Amherst College has several fellowship funds for alumni/ae to use to pursue graduate studies. A listing of fellowships appears in the College Catalog and more information is available from the Fellowships Office Web site — https://www.amherst.edu/campuslife/fellowships. Seniors who want to apply for Amherst College Fellowships may obtain application materials from the Fellowships Office, 213 Converse Hall, or the Office of Financial Aid.
Amherst scholarship recipients in the graduating class who have “senior expenses” can ask for assistance from the financial aid office. Senior expenses include graduate school application and testing costs, resume preparation, and unreimbursed interview costs, such as travel expenses.
Students whose total parental contribution (not adjusted for number of children in college) is $5,000 or less may qualify for a Dean’s Discretionary Grant of as much as $400. Additional expenses of as much as $2,000 may be covered through an Amherst College Loan. For students who receive scholarship aid from the College and whose total parental contribution is more than $5,000, student loan assistance is available. Federal aid funds can’t be used because the government says senior expenses aren’t part of current-year educational costs.
Note that academic expenses related to a thesis are a part of the books and supplies allowance. If reasonable thesis expenses exceed the standard allowance, a student receiving scholarship aid from the College may request an adjustment in financial assistance. Most additional thesis expenses are covered with scholarship aid.

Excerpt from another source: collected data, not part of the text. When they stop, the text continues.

(* ===== verification/Commands.v ===== *)
(** * The configuration commands and flags ([server/init_cmd.go], [flags.go])

    [InitRunE] writes rollkit's configuration; [AddFlags] declares the flags of
    the start command.  cobra, pflag and rollkit's configuration are classes. *)

From Stdlib Require Import ZArith Lia.
From stdpp Require Import base gmap strings list.
From S2P Require Import Prelude.

Open Scope Z_scope.

(** ** [init_cmd.go] *)

(** rollkit's [Config], of which the code assigns one field. *)
Class ConfigEnv : Type := {
  Config : Type;
  set_Aggregator : bool -> Config -> Config;
  Flags_GetBool : string -> outcome bool;
  FlagAggregator_name : string;
  (** [rollconf.Load]: a configuration and an error, which is ignored. *)
  Load : Config * option error;
  Config_Validate : Config -> outcome unit;
  Config_SaveAsYaml : Config -> outcome unit
}.

Section init.
Context {CE : ConfigEnv}.

(** The log holds the configurations that were written. *)
Definition InitRunE : M (list Config) unit :=
  aggregator ← wrap_err "error reading aggregator flag" (lift (Flags_GetBool FlagAggregator_name));
  let '(cfg, _) := Load in
  let cfg := set_Aggregator aggregator cfg in
  wrap_err "error validating config" (lift (Config_Validate cfg)) ;;
  modify (fun written => written ++ [cfg]) ;;
  wrap_err "error writing rollkit.yaml file" (lift (Config_SaveAsYaml cfg)).

(** The command: its texts, no arguments, its body and rollkit's flags. *)
Record InitCommand : Type := mkInitCommand {
  init_Use : string; init_Short : string; init_NoArgs : bool;
  init_RunE : M (list Config) unit; init_has_flags : bool }.
Definition InitCmd : InitCommand := {|
  init_Use := "init"; init_Short := "Initialize rollkit configuration files.";
  init_NoArgs := true; init_RunE := InitRunE; init_has_flags := true |}.

(** Only a configuration that is valid with the aggregator flag of the command
    line is written, whatever the file that was loaded said of it. *)
Theorem InitRunE_spec written :
  (forall written', InitRunE written = (written', Ok tt) <->
     exists b, Flags_GetBool FlagAggregator_name = Ok b /\
       let cfg := set_Aggregator b (fst Load) in
       Config_Validate cfg = Ok tt /\ Config_SaveAsYaml cfg = Ok tt /\ written' = written ++ [cfg]) /\
  (forall b e, Flags_GetBool FlagAggregator_name = Ok b ->
     Config_Validate (set_Aggregator b (fst Load)) = Err e ->
     InitRunE written = (written, Err (ErrWrap "error validating config" e))).
Proof.
  unfold InitRunE. destruct Load as [cfg err]. cbn [fst].
  rewrite run_bind, run_wrap_err, run_lift.
  destruct (Flags_GetBool FlagAggregator_name) as [b|e|t]; cbn [fst snd wrap_outcome].
  2, 3: split; [intros w; split; [done|by intros (? & [=] & _)]|done].
  rewrite run_bind, run_wrap_err, run_lift.
  destruct (Config_Validate (set_Aggregator b cfg)) as [[]|e|t] eqn:Ev; cbn [fst snd wrap_outcome].
  2, 3: split; [intros w; split; [done|intros (? & [= <-] & Hv & _); congruence]
                 |by intros b' e' [= <-]; rewrite Ev; intros [=]; subst].
  rewrite run_bind, run_modify, run_wrap_err, run_lift.
  split; [|by intros b' e [= <-]; rewrite Ev]. intros w.
  destruct (Config_SaveAsYaml (set_Aggregator b cfg)) as [[]|e|t] eqn:Es; cbn [snd fst wrap_outcome];
    (split; [|intros (b' & [= <-] & _ & Hs & ->); congruence]); [|done..].
  intros [= <-]. by exists b.
Qed.
End init.

(** ** [flags.go] *)

Definition FlagNetworkSoftConfirmation : string := "rollkit.network.soft-confirmation".

(** The types of the flags, with their default values. *)
Inductive FlagValue : Type :=
| FBool (b : bool) | FString (s : string) | FDuration (d : Z) | FUint64 (n : Z) | FInt (n : Z)
| FFloat64 (text : string).

Record Flag : Type := mkFlag { flag_Name : string; flag_Default : FlagValue; flag_Usage : string }.

(** The constants that name rollkit's flags. *)
Inductive ConfigFlag : Set :=
| FlagDBPath | FlagChainID | FlagAggregator | FlagLight | FlagBlockTime | FlagTrustedHash
| FlagLazyAggregator | FlagMaxPendingHeadersAndData | FlagLazyBlockTime | FlagDAAddress
| FlagDAAuthToken | FlagDABlockTime | FlagDAGasPrice | FlagDAGasMultiplier | FlagDAStartHeight
| FlagDANamespace | FlagDASubmitOptions | FlagDAMempoolTTL | FlagP2PListenAddress | FlagP2PPeers
| FlagP2PBlockedPeers | FlagP2PAllowedPeers | FlagRPCAddress | FlagPrometheus
| FlagPrometheusListenAddr | FlagMaxOpenConnections | FlagPprof | FlagPprofListenAddr
| FlagLogLevel | FlagLogFormat | FlagLogTrace | FlagSignerType | FlagSignerPath
| FlagSignerPassphrase.

(** rollkit's [DefaultConfig] and [DefaultInstrumentationConfig]. *)
Class RollkitDefaults : Type := {
  config_name : ConfigFlag -> string;
  def_DBPath : string; def_ChainID : string; def_Aggregator : bool; def_Light : bool;
  def_BlockTime : Z; def_TrustedHash : string; def_LazyMode : bool;
  def_MaxPendingHeadersAndData : Z; def_LazyBlockInterval : Z; def_DA_Address : string;
  def_DA_AuthToken : string; def_DA_BlockTime : Z; def_DA_GasPrice : string;
  def_DA_GasMultiplier : string; def_DA_StartHeight : Z; def_DA_Namespace : string;
  def_DA_SubmitOptions : string; def_DA_MempoolTTL : Z; def_P2P_ListenAddress : string;
  def_P2P_Peers : string; def_P2P_BlockedPeers : string; def_P2P_AllowedPeers : string;
  def_RPC_Address : string; instr_Prometheus : bool; instr_PrometheusListenAddr : string;
  instr_MaxOpenConnections : Z; instr_Pprof : bool; instr_PprofListenAddr : string;
  def_SignerType : string; def_SignerPath : string
}.

Section flags.
Context {RD : RollkitDefaults}.

(** Declaring a flag panics when its name is taken. *)
Definition add_flag (f : Flag) : M (list Flag) unit :=
  flags ← gets id;
  if bool_decide (flag_Name f ∈ flag_Name <$> flags) then panic "flag redefined"
  else modify (fun flags => flags ++ [f]).

Definition rollkit_flag (name : ConfigFlag) (def : FlagValue) (usage : string) : Flag :=
  mkFlag (config_name name) def usage.

Definition AddFlags_table : list Flag :=
  [ mkFlag "ci" (FBool false) "run node for ci testing";
    mkFlag FlagNetworkSoftConfirmation (FBool false) "enable soft confirmation by the validator network";
    rollkit_flag FlagDBPath (FString def_DBPath) "path for the node database";
    rollkit_flag FlagChainID (FString def_ChainID) "chain ID";
    rollkit_flag FlagAggregator (FBool def_Aggregator) "run node in aggregator mode";
    rollkit_flag FlagLight (FBool def_Light) "run light client";
    rollkit_flag FlagBlockTime (FDuration def_BlockTime) "block time (for aggregator mode)";
    rollkit_flag FlagTrustedHash (FString def_TrustedHash)
      "initial trusted hash to start the header exchange service";
    rollkit_flag FlagLazyAggregator (FBool def_LazyMode)
      "produce blocks only when transactions are available or after lazy block time";
    rollkit_flag FlagMaxPendingHeadersAndData (FUint64 def_MaxPendingHeadersAndData)
      "maximum blocks pending DA confirmation before pausing block production (0 for no limit)";
    rollkit_flag FlagLazyBlockTime (FDuration def_LazyBlockInterval)
      "maximum interval between blocks in lazy aggregation mode";
    rollkit_flag FlagDAAddress (FString def_DA_Address) "DA address (host:port)";
    rollkit_flag FlagDAAuthToken (FString def_DA_AuthToken) "DA auth token";
    rollkit_flag FlagDABlockTime (FDuration def_DA_BlockTime) "DA chain block time (for syncing)";
    rollkit_flag FlagDAGasPrice (FFloat64 def_DA_GasPrice) "DA gas price for blob transactions";
    rollkit_flag FlagDAGasMultiplier (FFloat64 def_DA_GasMultiplier)
      "DA gas price multiplier for retrying blob transactions";
    rollkit_flag FlagDAStartHeight (FUint64 def_DA_StartHeight) "starting DA block height (for syncing)";
    rollkit_flag FlagDANamespace (FString def_DA_Namespace) "DA namespace to submit blob transactions";
    rollkit_flag FlagDASubmitOptions (FString def_DA_SubmitOptions) "DA submit options";
    rollkit_flag FlagDAMempoolTTL (FUint64 def_DA_MempoolTTL)
      "number of DA blocks until transaction is dropped from the mempool";
    rollkit_flag FlagP2PListenAddress (FString def_P2P_ListenAddress) "P2P listen address (host:port)";
    rollkit_flag FlagP2PPeers (FString def_P2P_Peers) "Comma separated list of seed nodes to connect to";
    rollkit_flag FlagP2PBlockedPeers (FString def_P2P_BlockedPeers) "Comma separated list of nodes to ignore";
    rollkit_flag FlagP2PAllowedPeers (FString def_P2P_AllowedPeers) "Comma separated list of nodes to whitelist";
    rollkit_flag FlagRPCAddress (FString def_RPC_Address) "RPC server address (host)";
    rollkit_flag FlagPrometheus (FBool instr_Prometheus) "enable Prometheus metrics";
    rollkit_flag FlagPrometheusListenAddr (FString instr_PrometheusListenAddr) "Prometheus metrics listen address";
    rollkit_flag FlagMaxOpenConnections (FInt instr_MaxOpenConnections)
      "maximum number of simultaneous connections for metrics";
    rollkit_flag FlagPprof (FBool instr_Pprof) "enable pprof HTTP endpoint";
    rollkit_flag FlagPprofListenAddr (FString instr_PprofListenAddr) "pprof HTTP server listening address";
    rollkit_flag FlagLogLevel (FString "info") "log level (debug, info, warn, error)";
    rollkit_flag FlagLogFormat (FString "text") "log format (text, json)";
    rollkit_flag FlagLogTrace (FBool false) "enable stack traces in error logs";
    rollkit_flag FlagSignerType (FString def_SignerType) "type of signer to use (file, grpc)";
    rollkit_flag FlagSignerPath (FString def_SignerPath) "path to the signer file or address";
    rollkit_flag FlagSignerPassphrase (FString "")
      "passphrase for the signer (required for file signer and if aggregator is enabled)" ].

Definition AddFlags : M (list Flag) unit := for_each AddFlags_table add_flag.

Lemma add_flags_run fs : forall flags,
  NoDup (flag_Name <$> flags ++ fs) -> for_each fs add_flag flags = (flags ++ fs, Ok tt).
Proof.
  induction fs as [|f fs IH]; intros flags Hnd; [by rewrite app_nil_r|].
  cbn [for_each]. rewrite run_bind. unfold add_flag at 1. rewrite run_bind, run_gets.
  rewrite bool_decide_eq_false_2.
  - rewrite run_modify. rewrite IH; by rewrite <- app_assoc.
  - rewrite fmap_app, NoDup_app in Hnd. cbn in Hnd. destruct Hnd as (_ & Hd & _).
    intros Hin. apply (Hd _ Hin). constructor.
Qed.

(** The flags are declared, each once, when rollkit's names differ from each
    other and from the two names of this program. *)
Theorem AddFlags_declares flags :
  NoDup (flag_Name <$> flags ++ AddFlags_table) -> AddFlags flags = (flags ++ AddFlags_table, Ok tt).
Proof. apply add_flags_run. Qed.
End flags.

Requests for assistance with senior expenses should be made in writing. In most instances it is helpful to set an appointment with a financial aid dean to discuss your senior expenses or extraordinary thesis expenses.
Graduating seniors who have borrowed a federal student loan while at Amherst are required to do an “exit interview” before they leave the College. If you borrowed a federal Stafford Loan, you should do the exit interview on-line at https://studentloans.gov. The link is also on our website.
If you borrowed a federal Perkins Loan or an Amherst College Loan, we will contact you in the latter part of your final semester to arrange an exit interview.
A federal Direct Consolidation Loan allows you to combine one or more federal education loans into a new loan that offers you several advantages.
You may review your federal student loans at http://www.nslds.ed.gov.
More information is available from the Federal Direct Consolidation Loans website — http://www.loanconsolidation.ed.gov. You should carefully review the benefits of your current federal education loan(s) before proceeding with a Federal Direct Consolidation Loan.
This page was last updated February 5, 2016.